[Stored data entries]
Segment Open

(** One file of the loop: what it is read as, and what is dropped. *)
Lemma read_one p d :
  let '(d1, r) := attempt (F := Empty_set) (read_to_string p) d in
  nodes d1 = nodes d /\
  match r with
  | Done (Ok text) => exists bytes mode, nodes d !! p = Some (NFile bytes mode) /\ from_utf8 bytes = Some text
  | Done (Err _) => read_as (nodes d !! p) = None \/ faulted d d1
  | Failed _ => False
  | Dead => True
  end.
Proof.
  destruct d as [m f n]. unfold attempt, read_to_string, query, atomic, syscall. simpl.
  destruct (f n) as [| reason progress | progress] eqn:Hf.
  - destruct (m !! p) as [[bytes mode |] |] eqn:Hp; simpl.
    + destruct (from_utf8 bytes) as [text |] eqn:Hu; simpl; (split; [done |]).
      * by exists bytes, mode.
      * left. unfold entry_of_bytes. by rewrite Hu.
    + split; [done |]. by left.
    + destruct (bool_decide (p = [])); (split; [done | by left]).
  - split; [by destruct progress |]. right. exists n, reason, progress. simpl. split; [lia | done].
  - by destruct progress.
Qed.

Lemma drop_one p d :
  let '(d1, r) := ignore (F := Empty_set) (remove_file p) d in
  (nodes d1 = nodes d \/ nodes d1 = delete p (nodes d)) /\ match r with Failed _ => False | _ => True end.
Proof.
  destruct d as [m f n]. unfold ignore, attempt, remove_file, atomic, syscall, mbind, M_bind. simpl.
  destruct (f n) as [| reason [] | []]; simpl; auto; destruct (m !! p) as [[] |]; simpl; auto.
Qed.

(** What reading the files [paths] left of the disk, and what it gave. *)
Record has_read (paths : list Path) d d' (r : Run Empty_set (list (Path * QueueEntry))) : Prop := {
  hr_left : forall x, nodes d' !! x = nodes d !! x \/
    (x ∈ paths /\ nodes d' !! x = None /\ (read_as (nodes d !! x) = None \/ faulted d d'));
  hr_list : match r with
    | Done l => l.*1 `sublist_of` paths /\
        (forall p e, (p, e) ∈ l -> read_as (nodes d !! p) = Some e /\ nodes d' !! p = nodes d !! p) /\
        (forall p e, p ∈ paths -> read_as (nodes d !! p) = Some e -> (p, e) ∈ l \/ faulted d d')
    | Failed _ => False
    | Dead => True
    end;
}.

(** A first file that is dropped, whatever the reason. *)
Lemma has_read_dropped p paths d d1 : p ∉ paths ->
  nodes d1 = nodes d -> fates d1 = fates d -> calls d <= calls d1 ->
  read_as (nodes d !! p) = None \/ faulted d d1 ->
  (forall d2, let '(d3, r) := read_entries (E := Empty_set) paths d2 in has_read paths d2 d3 r) ->
  let '(d', r) := (ignore (remove_file p) ≫= fun _ => read_entries (E := Empty_set) paths) d1 in
  has_read (p :: paths) d d' r.
Proof.
  intros Hp Hn Hf Hc Hwhy IH. unfold mbind, M_bind.
  pose proof (drop_one p d1) as Hd. pose proof (steady_ignore (F := Empty_set) _ (steady_syscall _ _ _ : steady (remove_file p)) d1) as [Hf2 Hc2].
  destruct (ignore (remove_file p) d1) as [d2 r2]. simpl in Hf2, Hc2. destruct Hd as [Hd Hr2].
  assert (forall x, nodes d2 !! x = nodes d !! x \/ (x = p /\ nodes d2 !! x = None)) as Hx.
  { intros x. rewrite <- Hn. destruct Hd as [-> | ->]; [by left |]. destruct (decide (x = p)) as [-> | Hne].
    - right. split; [done | apply lookup_delete_eq].
    - left. by apply lookup_delete_ne. }
  assert (forall d3, calls d2 <= calls d3 -> read_as (nodes d !! p) = None \/ faulted d d3) as Hwhy3.
  { intros d3 Hc3. destruct Hwhy as [? | Hw]; [by left | right]. eapply (faulted_more d d d1); [done | done | lia | exact Hw]. }
  destruct r2 as [[] | [] |]; [| split; [| done]].
  2: { intros x. destruct (Hx x) as [-> | [-> Hgone]]; [by left | right]. split; [left |]. auto. }
  specialize (IH d2). pose proof (steady_read_entries (E := Empty_set) paths d2) as [Hf3 Hc3].
  destruct (read_entries paths d2) as [d3 r3]. simpl in Hf3, Hc3. destruct IH as [Hl Hr].
  assert (faulted d2 d3 -> faulted d d3) as Hlift.
  { apply faulted_more; [congruence | lia | lia]. }
  assert (forall x, x ∈ paths -> nodes d2 !! x = nodes d !! x) as Hrest.
  { intros x Hin. by destruct (Hx x) as [? | [-> _]]. }
  split.
  - intros x. destruct (Hl x) as [Hs | (Hin & Hgone & Hw)].
    + rewrite Hs. destruct (Hx x) as [-> | [-> Hgone]]; [by left | right]. split; [left |]. auto.
    + right. split; [by right |]. split; [done |]. rewrite <- (Hrest x Hin). destruct Hw; auto.
  - destruct r3 as [l | [] |]; [| done]. destruct Hr as (Hsub & Hread & Hall). split_and!.
    + by apply sublist_cons.
    + intros q e Hq. destruct (Hread q e Hq) as [? ?].
      assert (q ∈ paths) as Hin. { eapply elem_of_submseteq; [| by apply sublist_submseteq]. apply list_elem_of_fmap. by exists (q, e). }
      by rewrite <- (Hrest q Hin).
    + intros q e [-> | Hin]%elem_of_cons He.
      * destruct (Hwhy3 d3 Hc3) as [Hno | ?]; [congruence | by right].
      * rewrite <- (Hrest q Hin) in He. destruct (Hall q e Hin He); auto.
Qed.

Lemma read_entries_spec paths d : NoDup paths ->
  let '(d', r) := read_entries (E := Empty_set) paths d in has_read paths d d' r.
Proof.
  intros Hnd. revert d. induction Hnd as [| p paths Hp _ IH]; intros d.
  { split; [by left |]. split_and!; [done | |]; by intros ? ? ?%elem_of_nil. }
  simpl. pose proof (read_one p d) as H1.
  pose proof (steady_attempt (F := Empty_set) _ (steady_syscall _ _ _ : steady (read_to_string p)) d) as [Hf1 Hc1].
  unfold mbind at 1, M_bind at 1. destruct (attempt (read_to_string p) d) as [d1 r1]. simpl in Hf1, Hc1.
  destruct H1 as [Hn Hr]. destruct r1 as [[text | err] | [] |]; [| by apply has_read_dropped |].
  2: { split; [| done]. intros x. left. by rewrite Hn. }
  destruct Hr as (bytes & mode & Hb & Hu).
  destruct (entry_of_json text) as [e | why] eqn:He.
  2: { apply has_read_dropped; try done. left. rewrite Hb. simpl. unfold entry_of_bytes. by rewrite Hu; simpl; rewrite He. }
  assert (read_as (nodes d !! p) = Some e) as Has.
  { rewrite Hb. simpl. unfold entry_of_bytes. by rewrite Hu; simpl; rewrite He. }
  specialize (IH d1). pose proof (steady_read_entries (E := Empty_set) paths d1) as [Hf3 Hc3].
  unfold mbind at 1, M_bind at 1. destruct (read_entries paths d1) as [d3 r3]. simpl in Hf3, Hc3.
  assert (faulted d1 d3 -> faulted d d3) as Hlift by (apply faulted_more; [done | done | lia]).
  destruct IH as [Hl Hr]. rewrite Hn in Hl, Hr.
  assert (forall x, nodes d3 !! x = nodes d !! x \/
    (x ∈ p :: paths /\ nodes d3 !! x = None /\ (read_as (nodes d !! x) = None \/ faulted d d3))) as Hleft.
  { intros x. destruct (Hl x) as [? | (? & ? & Hw)]; [by left | right]. split; [by right |]. split; [done |].
    destruct Hw; auto. }
  destruct r3 as [l | [] |]; [| by split]. destruct Hr as (Hsub & Hread & Hall). split; [exact Hleft |]. split_and!.
  - by apply sublist_skip.
  - intros q e' [[= -> ->] | Hq]%elem_of_cons; [| by apply Hread]. split; [done |].
    destruct (Hl p) as [? | [? _]]; done.
  - intros q e' [-> | Hin]%elem_of_cons Hq.
    + left. rewrite Has in Hq. injection Hq as <-. left.
    + destruct (Hall q e' Hin Hq); [left; by right | auto].
Qed.
(** The names of the queue's files. *)
Lemma children_snoc m (p : Path) : (fun n => p ++ [n]) <$> children m p `sublist_of` (map_to_list m).*1.
Proof.
  unfold children. induction (map_to_list m).*1 as [| x l IH]; [done |]. simpl. case_bool_decide as Hx.
  - destruct Hx as [Hne Hp]. destruct (last x) as [n |] eqn:Hn; [| by apply last_None in Hn].
    apply last_Some in Hn as [x' ->]. rewrite parent_snoc in Hp. subst x'. simpl. by apply sublist_skip.
  - by apply sublist_cons.
Qed.

Lemma children_NoDup m (p : Path) : NoDup ((fun n => p ++ [n]) <$> children m p).
Proof. eapply sublist_NoDup; [apply (NoDup_fst_map_to_list m) | apply children_snoc]. Qed.

Lemma elem_of_children m (p : Path) n : is_Some (m !! (p ++ [n])) -> n ∈ children m p.
Proof.
  intros [x Hx]. unfold children. apply list_elem_of_omap. exists (p ++ [n]). split.
  - apply list_elem_of_fmap. exists (p ++ [n], x). split; [done |]. by apply elem_of_map_to_list.
  - rewrite bool_decide_true; [by rewrite last_snoc |]. split; [by destruct p | apply parent_snoc].
Qed.

Definition files_of (q : CrashQueue) (names : list Str) : list Path := (fun n => dir q ++ [n]) <$> names.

Segment Closed

Problem details: In the answer, the lines from the first line of the data above through the line containing "[done | by left])." must appear exactly as written, with nothing else.

Your response:
(** One file of the loop: what it is read as, and what is dropped. *)
Lemma read_one p d :
  let '(d1, r) := attempt (F := Empty_set) (read_to_string p) d in
  nodes d1 = nodes d /\
  match r with
  | Done (Ok text) => exists bytes mode, nodes d !! p = Some (NFile bytes mode) /\ from_utf8 bytes = Some text
  | Done (Err _) => read_as (nodes d !! p) = None \/ faulted d d1
  | Failed _ => False
  | Dead => True
  end.
Proof.
  destruct d as [m f n]. unfold attempt, read_to_string, query, atomic, syscall. simpl.
  destruct (f n) as [| reason progress | progress] eqn:Hf.
  - destruct (m !! p) as [[bytes mode |] |] eqn:Hp; simpl.
    + destruct (from_utf8 bytes) as [text |] eqn:Hu; simpl; (split; [done |]).
      * by exists bytes, mode.
      * left. unfold entry_of_bytes. by rewrite Hu.
    + split; [done |]. by left.
    + destruct (bool_decide (p = [])); (split; [done | by left]).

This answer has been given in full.